São assim dois lugares irmãos, na pacata Rua Áurea, na Vila Mariana: portais para um país distante e, para a maior parte dos brasileiros, desconhecido e até misterioso.
O caminho para Taiwan passa pelo Brasil, em rumos de Mapu e Aiô, como revelam Duilio Lin, Caio Yokota e Victor Valadão de corpo e Dona Jasmine, direto de Taipei, de alma.
Um: o cabeça e o começo

Na conversa de três atos, tudo começa fora da cozinha, com Duilio. Hoje com 36 anos, ele descobriu que queria ter mesmo um restaurante depois de passar pelo mundo corporativo em China, se apaixonar na Venezuela e ter certeza da nova carreira e de um casamento na Colômbia.
De volta ao Brasil, uniu as raízes de sua mãe, a taiwanesa Dona Jasmine — ex-chef do Templo Zu Lai —, o bom momento da culinária asiática em São Paulo finalmente além dos famigerados rodízios japoneses e a referências pelo mundo, como BAO London, Little Bao de Hong Kong, e o Momofuku de David Chang, em Nova York.

Tudo isso o faria decidir: o rumo seria pelos baos (pãozinho de leveza e textura únicas, cozido no vapor) vendidos em barraquinhas.
Aí a gente fez esse primeiro evento, comprou uns equipamentos e foi uma loucura. Com a ajuda de amigos e família, vendemos mil baos num final de semana, relembra o começo, em fevereiro de 2017.
Num dia dos cinco meses de foodtruck de baos por cervejarias de São Paulo, Duilio foi apresentado a Caio Yokota.
Dois: entre Japão e Taiwan

Aos 29 anos, Caio tem a cozinha como casa desde muito cedo. Nascido em Bragança Paulista, cresceu no restaurante mais antigo de sua cidade, comandado por seu pai há mais de 40 anos.
Apesar da influência japonesa e uma vontade de viver de yakisoba, tempurá, karê, ainda insistiu dois anos no curso de Engenharia de Alimentos na Unicamp, mas não teve jeito: era na gastronomia que se encontraria.
Em São Paulo, na Anhembi Morumbi, trombaria Victor Valadão, o único colega que, como ele, trabalhava para viver.
A gente compartilhava muito das nossas vivências, dos trabalhos, enquanto cozinhava também. A gente sempre teve muita paixão pela produção, recorda.
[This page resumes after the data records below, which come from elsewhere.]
Lemma encode_whitespace_witness :
  encode (U := ascii_only) (Build_CustomTokenizer [] [] [] 0 0 0 0 0)
         (lit "   ") = []
  /\ encode (U := ascii_only) (Build_CustomTokenizer [] [] [] 0 0 0 0 0)
            (lit "C 7")
     = encode (U := ascii_only) (Build_CustomTokenizer [] [] [] 0 0 0 0 0)
              (lit "C")
       ++ encode (U := ascii_only) (Build_CustomTokenizer [] [] [] 0 0 0 0 0)
                 (lit "7").
Proof.
  pose proof (@encode_whitespace ascii_only) as (_ & H2 & H3).
  split.
  - apply H2. reflexivity.
  - apply (H3 _ (lit "C") (ch " ") (lit "7")). reflexivity.
Defined.

Lemma encode_reaction_class_strict_witness :
  is_reaction_class (U := ascii_only) (lit "2.12.13")
  = dotted_digits (U := ascii_only) (lit "2.12.13").
Proof.
  apply (@encode_reaction_class_strict ascii_only (lit " CCO 2.12.13 ")).
  vm_compute. auto.
Defined.

Lemma encode_single_token_witness :
  exists self,
    __init__ smoke_vocab = Ok self
    /\ encode (U := ascii_only) self (lit ">>")
       = [get_special_token_id self (lit ">>")].
Proof.
  eexists. split; [reflexivity|].
  apply (@encode_single_token ascii_only);
    [discriminate | reflexivity | right; reflexivity].
Defined.

(** ** Padding *)

Section DecodePad.

Context {U : UnicodeTable}.

(** X9 ([decode], padding). Pad ids are dropped wherever they stand: a pad
    id inserted anywhere, and any number of pad ids appended, do not change
    the decoded text. *)
Theorem decode_ignores_pad (self : CustomTokenizer) :
  (forall ids1 ids2,
      decode self (ids1 ++ pad_token_id self :: ids2)
      = decode self (ids1 ++ ids2))
  /\ (forall ids n,
        decode self (ids ++ repeat (pad_token_id self) n) = decode self ids).
Proof.
  assert (Hins : forall ids1 ids2,
             decode self (ids1 ++ pad_token_id self :: ids2)
             = decode self (ids1 ++ ids2)).
  { intros ids1 ids2. rewrite !decode_join. unfold kept_tokens.
    rewrite !filter_app. simpl. rewrite eqb_refl. reflexivity. }
  split; [exact Hins|].
  intros ids n. induction n as [|n IH]; simpl.
  - rewrite app_nil_r. reflexivity.
  - rewrite Hins. exact IH.
Qed.

End DecodePad.

(** ** The scan of [findall] *)

Section Scan.

Context {U : UnicodeTable}.

Lemma rep_shift (step : cursor -> list cursor) (k : nat) :
  (forall c, step (shift k c) = map (shift k) (step c)) ->
  forall hi lo c,
    rep step lo hi (shift k c) = map (shift k) (rep step lo hi c).
Proof.
  intros Hstep. induction hi as [|hi IH]; intros lo c; simpl.
  - destruct lo; reflexivity.
  - rewrite Hstep, map_app, flat_map_concat_map, map_map.
    rewrite flat_map_concat_map, concat_map, map_map.
    f_equal; [|destruct lo; reflexivity].
    f_equal. apply map_ext. intros c'. apply IH.
Qed.

(** A pattern without [^] matches in the same way wherever the text
    stands in a longer string. *)
Lemma run_shift (k : nat) (r : regex) :
  bol_free r = true ->
  forall c, run r (shift k c) = map (shift k) (run r c).
Proof.
  induction r as [s|neg items|r1 IH1 r2 IH2|r1 IH1 r2 IH2|lo hi r IH|r IH| |];
    simpl; intros Hr c.
  - destruct (strip_prefix s (rest c)); simpl; [|reflexivity].
    unfold shift. simpl. rewrite Nat.add_assoc. reflexivity.
  - destruct (rest c) as [|x s']; [reflexivity|].
    destruct (in_class neg items x); [|reflexivity].
    unfold shift. simpl. rewrite Nat.add_succ_r. reflexivity.
  - apply andb_true_iff in Hr. destruct Hr as [H1 H2].
    rewrite (IH1 H1), flat_map_concat_map, map_map.
    rewrite flat_map_concat_map, concat_map, map_map.
    f_equal. apply map_ext. intros c'. apply (IH2 H2).
  - apply andb_true_iff in Hr. destruct Hr as [H1 H2].
    rewrite (IH1 H1), (IH2 H2), map_app. reflexivity.
  - destruct hi as [h|]; apply rep_shift; apply (IH Hr).
  - apply (IH Hr).
  - discriminate Hr.
  - destruct (rest c) as [|x [|y s']]; [reflexivity | | reflexivity].
    destruct (eqb x nl); reflexivity.
Qed.

Lemma findall_fuel_shift (k : nat) (r : regex) :
  bol_free r = true ->
  forall fuel c, findall_fuel fuel r (shift k c) = findall_fuel fuel r c.
Proof.
  intros Hr. induction fuel as [|fuel IH]; intros c; simpl; [reflexivity|].
  rewrite (run_shift k r Hr).
  assert (Hskip : match rest c with
                  | [] => []
                  | _ :: s' =>
                      findall_fuel fuel r (Cursor (S (k + pos c)) s')
                  end
                  = match rest c with
                    | [] => []
                    | _ :: s' => findall_fuel fuel r (Cursor (S (pos c)) s')
                    end).
  { destruct (rest c) as [|x s']; [reflexivity|].
    rewrite <- (IH (Cursor (S (pos c)) s')). unfold shift. simpl.
    rewrite Nat.add_succ_r. reflexivity. }
  rewrite Hskip. destruct (run r c) as [|c' l]; [reflexivity|]. simpl.
  replace (k + pos c' - (k + pos c)) with (pos c' - pos c) by lia.
  replace (k + pos c' =? k + pos c) with (pos c' =? pos c).
  - destruct (pos c' =? pos c); [reflexivity|]. f_equal. apply IH.
  - destruct (Nat.eqb_spec (pos c') (pos c)) as [->|Hne].
    + symmetry. apply Nat.eqb_refl.
    + symmetry. apply Nat.eqb_neq. lia.
Qed.

Lemma findall_fuel_first (fuel : nat) (r : regex) (c c' : cursor)
    (l : list cursor) :
  run r c = c' :: l ->
  pos c' <> pos c ->
  findall_fuel (S fuel) r c
  = firstn (pos c' - pos c) (rest c) :: findall_fuel fuel r c'.
Proof.
  intros Hrun Hpos. simpl. rewrite Hrun.
  apply Nat.eqb_neq in Hpos. rewrite Hpos. reflexivity.
Qed.

(** [findall] on a text that starts with a non-empty first match: the
    match, then the matches of the rest. *)
Lemma findall_match (r : regex) (w s : str) :
  bol_free r = true ->
  w <> [] ->
  hd_error (run r (start (w ++ s))) = Some (Cursor (length w) s) ->
  findall r (w ++ s) = w :: findall r s.
Proof.
  intros Hr Hw Hrun. unfold findall.
  destruct (run r (start (w ++ s))) as [|c' l] eqn:Hl; [discriminate|].
  injection Hrun as ->.
  assert (Hlen : length w <> 0) by (destruct w; [contradiction | discriminate]).
  rewrite (findall_fuel_first (length (w ++ s)) r (start (w ++ s))
             (Cursor (length w) s) l Hl Hlen).
  cbn [pos rest start].
  rewrite Nat.sub_0_r, firstn_app, Nat.sub_diag, firstn_all.
  cbn [firstn]. rewrite app_nil_r. f_equal.
  rewrite (@findall_fuel_enough _ r (length (w ++ s)) (S (length s)));
    [| cbn [rest]; rewrite length_app; lia | cbn [rest]; lia].
  replace (Cursor (length w) s) with (shift (length w) (start s))
    by (unfold shift, start; simpl; rewrite Nat.add_0_r; reflexivity).
  apply (findall_fuel_shift (length w) r Hr).
Qed.

(** [findall] on a text at whose start nothing matches: the matches of the
    text without its first character. *)
Lemma findall_skip (r : regex) (x : char) (s : str) :
  bol_free r = true ->
  run r (start (x :: s)) = [] ->
  findall r (x :: s) = findall r s.
Proof.
  intros Hr Hrun. unfold findall.
  assert (Hstep : findall_fuel (S (length (x :: s))) r (start (x :: s))
                  = findall_fuel (length (x :: s)) r (shift 1 (start s))).
  { simpl. rewrite Hrun. reflexivity. }
  rewrite Hstep, (findall_fuel_shift 1 r Hr).
  apply findall_fuel_enough; simpl; lia.
Qed.

Lemma bol_free_SMILES_REGEX : bol_free SMILES_REGEX = true.
Proof. reflexivity. Qed.

Lemma smiles_token_nonempty (w : str) : smiles_token w = true -> w <> [].
Proof. intros H ->. discriminate H. Qed.

(** One step of the segmenter: at the start of a non-empty text either
    nothing matches and the first character is dropped, or the first match
    is a token and the scan goes on behind it. *)
Lemma tokenize_smiles_step (x : char) (s : str) :
  (run SMILES_REGEX (start (x :: s)) = []
   /\ tokenize_smiles (x :: s) = tokenize_smiles s)
  \/ (exists w s',
         x :: s = w ++ s' /\ smiles_token w = true
         /\ hd_error (run SMILES_REGEX (start (x :: s)))
            = Some (Cursor (length w) s')
         /\ tokenize_smiles (x :: s) = w :: tokenize_smiles s').
Proof.
  destruct (run SMILES_REGEX (start (x :: s))) as [|c' l] eqn:Hrun.
  - left. split; [reflexivity|].
    apply (findall_skip SMILES_REGEX x s bol_free_SMILES_REGEX Hrun).
  - right.
    assert (Hin : In c' (run SMILES_REGEX (start (x :: s))))
      by (rewrite Hrun; left; reflexivity).
    apply run_den, den_SMILES_REGEX in Hin.
    destruct Hin as (w & [Hw1 Hw2] & Htok).
    destruct c' as [p s']. cbn [start rest pos] in Hw1, Hw2.
    rewrite Nat.add_0_l in Hw2. subst p.
    exists w, s'. split; [exact Hw1|]. split; [exact Htok|].
    split; [reflexivity|]. unfold tokenize_smiles. rewrite Hw1.
    apply (findall_match SMILES_REGEX w s' bol_free_SMILES_REGEX).
    + apply smiles_token_nonempty. exact Htok.
    + rewrite <- Hw1, Hrun. reflexivity.
Qed.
Com passagens por Miya e Aizomê, seria indicado pelo amigo para o Tuju: "Foi o meu primeiro emprego fixo e uma experiência revolucionária. Com duas estrelas, ficou ainda mais intenso".
Com a saída da máquina elegante de Ivan Ralston, Caio e Victor ainda trocaram algum tempo e estabeleceram metas. Em dois anos, Caio queria voltar ao Japão para cozinhar.
A participação nos foodtrucks com Duilio e jantares e eventos ao lado do amigo, porém, o fariam mudar de ideia, pelo menos por enquanto. Surgia o Mapu e o trio (ou o quarteto com dona Jasmine).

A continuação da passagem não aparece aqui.